Look through the records below and state how many lines carry the string "dgetv", adding nothing.

▸ Stored data
===============

Definition resample (l : list float) (g : generator) : res (float * generator) :=
  ' (xs, g) <-! choices (length l) l g ;; m <-! mean xs ;; Ok (m, g).
Fixpoint bootstrap_differences (samples : nat) (control treatment : list float) (g : generator) : res (list float) :=
  match samples with
  | O => Ok []
  | S n =>
      ' (control_mean, g) <-! resample control g ;;
      ' (treatment_mean, g) <-! resample treatment g ;;
      rest <-! bootstrap_differences n control treatment g ;;
      Ok ((treatment_mean ⊖ control_mean) :: rest)
  end.
Definition _bootstrap_difference (control treatment : list float) (samples seed : Z) : res (float * float) :=
  differences <-! bootstrap_differences (Z.to_nat samples) control treatment (Random seed) ;;
  low <-! Evaluation._percentile differences (dec 25 (-3)) ;;
  high <-! Evaluation._percentile differences (dec 975 (-3)) ;;
  Ok (or_zero low, or_zero high).

(** [windows.setdefault(window, []).append(ttft)] *)
Definition append_to {A} (d : list (string * list A)) (k : string) (x : A) : list (string * list A) :=
  dset d k (dget_or d k [] ++ [x]).
Definition _window_means (rows : list row) : res (list float) :=
  windows <-! res_fold (fun d r =>
    ttft <-! ttft_of r ;;
    if ttft <=?. f0 then Ok d
    else Ok (append_to d (py_str (dget_or (decision r) "experiment_window" (VStr ""))) ttft)) [] rows ;;
  res_map mean (List.filter (fun l => negb (Nat.eqb (length l) 0)) (map snd windows)).

(** ** One arm *)

(** The objectives of a request; the last two only when they are set. *)
Record objectives := { o_ttft : float; o_tpot : option float; o_stream_gap : option float }.

Definition above (outcome : dict) (key : string) (slo : option float) (missing violation : string) : res (option string) :=
  match slo with
  | None => Ok None
  | Some limit =>
      match dgetv outcome key with
      | VNone => Ok (Some missing)
      | v => x <-! float_of_val v ;; Ok (if x >?. limit then Some violation else None)
      end
  end.
Definition _qualified_request (slo : objectives) (outcome : dict) : res (bool * string) :=
  if negb (truthy (dget_or outcome "success" (VBool false))) then Ok (false, "request_failed"%string)
  else
    ttft <-! float_or_zero (dget_or outcome "ttft_ms" (VInt 0)) ;;
    if (ttft <=?. f0) || (ttft >?. o_ttft slo) then Ok (false, "ttft_slo_violation"%string)
    else
      tpot <-! above outcome "tpot_ms" (o_tpot slo) "tpot_missing" "tpot_slo_violation" ;;
      match tpot with
      | Some reason => Ok (false, reason)
      | None =>
          gap <-! above outcome "stream_gap_p95_ms" (o_stream_gap slo) "stream_gap_missing" "stream_gap_slo_violation" ;;
          match gap with
          | Some reason => Ok (false, reason)
          | None => Ok (true, "qualified"%string)
          end
      end.

(** [d[k] = d.get(k, 0) + 1] *)
Definition count_reasons (reasons : list string) : list (string * Z) :=
  foldl (fun d reason => dset d reason (dget_or d reason 0 + 1)) [] reasons.

(** [[float(outcome[k]) for ... if outcome.get(k) is not None]] *)
Definition present (key : string) (rows : list row) : res (list float) :=
  res_map float_of_val (List.filter (fun v => negb (is_none v)) (map (fun r => dgetv (outcome r) key) rows)).

Record arm := {
  m_requests : Z;
  m_successful : Z;
  m_ttft_samples : Z;
  m_ttft_mean : option float;
  m_ttft_p95 : option float;
  m_slo_violation_rate : option float;
  m_qualified : Z;
  m_qualified_rate : option float;
  m_goodput : option float;
  m_goodput_definition : string;
  m_reasons : list (string * Z);
  m_tpot_samples : Z;
  m_tpot_p95 : option float;
  m_stream_gap_samples : Z;
  m_stream_gap_p95 : option float;
  m_throughput : option float;
  m_error_rate : option float;
  m_fallback_rate : option float;
  m_prediction_mae : option float
}.

(** [x / len(l) if l else None], [n / elapsed if elapsed > 0 else None],
    [statistics.mean(l) if l else None] *)
Definition rate_of {A} (n : Z) (l : list A) : res (option float) :=
  match l with [] => Ok None | _ => q <-! int_truediv n (zlen l) ;; Ok (Some q) end.
Definition per_second (n : Z) (elapsed : float) : res (option float) :=
  if elapsed >?. f0 then x <-! float_of_int n ;; q <-! fdiv x elapsed ;; Ok (Some q) else Ok None.
Definition mean_of (l : list float) : res (option float) :=
  match l with [] => Ok None | _ => m <-! mean l ;; Ok (Some m) end.
Definition mean_difference (treatment control : list float) : res (option float) :=
  match control, treatment with
  | _ :: _, _ :: _ => t <-! mean treatment ;; c <-! mean control ;; Ok (Some (t ⊖ c))
  | _, _ => Ok None
  end.

Definition replace_z (s : string) : string :=
  str (mjoin (map (fun c => if Ascii.eqb c "Z" then chars "+00:00" else [c]) (chars s))).

Section evaluation.
Context (timestamp : string -> res float).

(** The completion times that parse; [except ValueError: pass]. *)
Definition completed_at (r : row) : res (option float) :=
  match dgetv (outcome r) "completed_at" with
  | VStr s =>
      match timestamp (replace_z s) with
      | Ok t => Ok (Some t)
      | Err (ValueError _) => Ok None
      | Err e => Err e
      end
  | _ => Ok None
  end.
Definition elapsed_of (rows : list row) : res float :=
  times <-! res_map completed_at rows ;;
  match omap id times with
  | (_ :: _ :: _) as ts => hi <-! fmax_list ts ;; lo <-! fmin_list ts ;; Ok (hi ⊖ lo)
  | _ => Ok f0
  end.
Definition prediction_error (r : row) : res float :=
  e <-! vget (dget_or (decision r) "prediction_error" (VDict [])) "ttft_absolute_error_ms" (VInt 0) ;; float_of_val e.

Definition _arm_metrics (rows : list row) (slo : objectives) : res arm :=
  ttfts <-! ttfts_of rows ;;
  let successes := zcount (fun r => truthy (dget_or (outcome r) "success" (VBool false))) rows in
  elapsed <-! elapsed_of rows ;;
  prediction_errors <-! res_map prediction_error
    (List.filter (fun r => truthy (dgetv (decision r) "prediction_error")) rows) ;;
  qualification <-! res_map (fun r => _qualified_request slo (outcome r)) rows ;;
  let qualified := zcount fst qualification in
  tpot_values <-! present "tpot_ms" rows ;;
  gap_values <-! present "stream_gap_p95_ms" rows ;;
  ttft_mean <-! mean_of ttfts ;;
  ttft_p95 <-! Evaluation._percentile ttfts (dec 95 (-2)) ;;
  violations <-! rate_of (zcount (fun v => v >?. o_ttft slo) ttfts) ttfts ;;
  qualified_rate <-! rate_of qualified rows ;;
  goodput <-! per_second qualified elapsed ;;
  tpot_p95 <-! Evaluation._percentile tpot_values (dec 95 (-2)) ;;
  gap_p95 <-! Evaluation._percentile gap_values (dec 95 (-2)) ;;
  throughput <-! per_second (zlen rows) elapsed ;;
  success_rate <-! rate_of successes rows ;;
  fallback <-! rate_of (zcount (fun r => truthy (dget_or (decision r) "fallback" (VBool false))) rows) rows ;;
  mae <-! mean_of prediction_errors ;;
  Ok {| m_requests := zlen rows; m_successful := successes; m_ttft_samples := zlen ttfts;
        m_ttft_mean := ttft_mean; m_ttft_p95 := ttft_p95; m_slo_violation_rate := violations;
        m_qualified := qualified; m_qualified_rate := qualified_rate; m_goodput := goodput;
        m_goodput_definition := "success and ttft <= ttft_slo_ms"
          +:+ (match o_tpot slo with Some _ => " and tpot <= tpot_slo_ms" | None => "" end)
          +:+ (match o_stream_gap slo with Some _ => " and stream_gap_p95 <= stream_gap_slo_ms" | None => "" end);
        m_reasons := count_reasons (map snd qualification);
        m_tpot_samples := zlen tpot_values; m_tpot_p95 := tpot_p95;
        m_stream_gap_samples := zlen gap_values; m_stream_gap_p95 := gap_p95;
        m_throughput := throughput; m_error_rate := (fun r => f1 ⊖ r) <$> success_rate;
        m_fallback_rate := fallback; m_prediction_mae := mae |}.

(** ** Strata *)

(** [candidate.get("backend_id") == actual] of the first such candidate. *)
Fixpoint queue_of (actual : val) (candidates : list val) : res float :=
  match candidates with
  | [] => Ok f0
  | c :: rest =>
      b <-! vget c "backend_id" VNone ;;
      if py_eq b actual then q <-! vget c "queue_depth" (VInt 0) ;; float_of_val q
      else queue_of actual rest
  end.
Definition _actual_queue (r : row) : res float :=
  candidates <-! viter (dget_or (decision r) "candidates" (VList [])) ;;
  queue_of (dgetv (outcome r) "actual_backend") candidates.

Definition prompt_tokens (r : row) : res Z := int_of_val (dget_or (outcome r) "prompt_tokens" (VInt 0)).
Definition reuse (r : row) : res float := float_or_zero (dget_or (outcome r) "observed_cache_hit_ratio" (VInt 0)).
Definition strata : list (string * (row -> res bool)) :=
  [("short_prompt", fun r => n <-! prompt_tokens r ;; Ok (n <=? 1024)%Z);
   ("long_prompt", fun r => n <-! prompt_tokens r ;; Ok (1024 <? n)%Z);
   ("low_reuse", fun r => h <-! reuse r ;; Ok (h <?. dec 5 (-1)));
   ("high_reuse", fun r => h <-! reuse r ;; Ok (h >=?. dec 5 (-1)));
   ("low_load", fun r => q <-! _actual_queue r ;; Ok (q <?. f1));
   ("high_load", fun r => q <-! _actual_queue r ;; Ok (q >=?. f1))]%string.

Record stratum := {
  s_name : string;
  s_control : Z;
  s_treatment : Z;
  s_difference : option float;
  s_control_violation : option float;
  s_treatment_violation : option float
}.
Definition _strata (rows : list row) (control treatment : string) (slo_ms : float) : res (list stratum) :=
  let slo := {| o_ttft := slo_ms; o_tpot := None; o_stream_gap := None |} in
  res_map (fun d : string * (row -> res bool) =>
    selected <-! res_filter d.2 rows ;;
    let control_rows := List.filter (assigned control) selected in
    let treatment_rows := List.filter (assigned treatment) selected in
    control_ttft <-! ttfts_of control_rows ;;
    treatment_ttft <-! ttfts_of treatment_rows ;;
    difference <-! mean_difference treatment_ttft control_ttft ;;
    c <-! _arm_metrics control_rows slo ;;
    t <-! _arm_metrics treatment_rows slo ;;
    Ok {| s_name := d.1; s_control := zlen control_rows; s_treatment := zlen treatment_rows;
          s_difference := difference; s_control_violation := m_slo_violation_rate c;
          s_treatment_violation := m_slo_violation_rate t |}) strata.

(** ** The experiment *)

Record guardrails := {
  max_error_rate : option float;
  max_fallback_rate : option float;
  max_p95_ttft_ms : option float;
  max_prediction_mae_ms : option float
}.

Record design := {
  experiment_id : string;
  control_policy : string;
  treatment_policy : string;
  slo : objectives;
  min_requests : Z;
  bootstrap_samples : Z;
  seed : Z;
  limits : guardrails
}.

(** [[... for request_id, decision in decisions.items() if request_id in outcomes]] *)
Definition join_rows (decisions outcomes : list (val * dict)) : list row :=
  omap (fun kd : val * dict => o ← kfind outcomes kd.1; Some {| decision := kd.2; outcome := o |}) decisions.

Definition guarded (r : row) : bool :=
  truthy (dgetv (decision r) "warmup") || truthy (dgetv (decision r) "carryover_guard").
Definition row_eq (a b : row) : bool :=
  py_eq (VDict (decision a)) (VDict (decision b)) && py_eq (VDict (outcome a)) (VDict (outcome b)).
(** [row not in guarded]: neither the same object nor an equal one. *)
Definition eligible_rows (joined : list row) : list row :=
  let guarded_rows := List.filter (fun p : nat * row => guarded p.2) (indexed joined) in
  map snd (List.filter (fun p : nat * row =>
    negb (existsb (fun g : nat * row => Nat.eqb g.1 p.1 || row_eq g.2 p.2) guarded_rows)) (indexed joined)).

===============

▸ Written response
6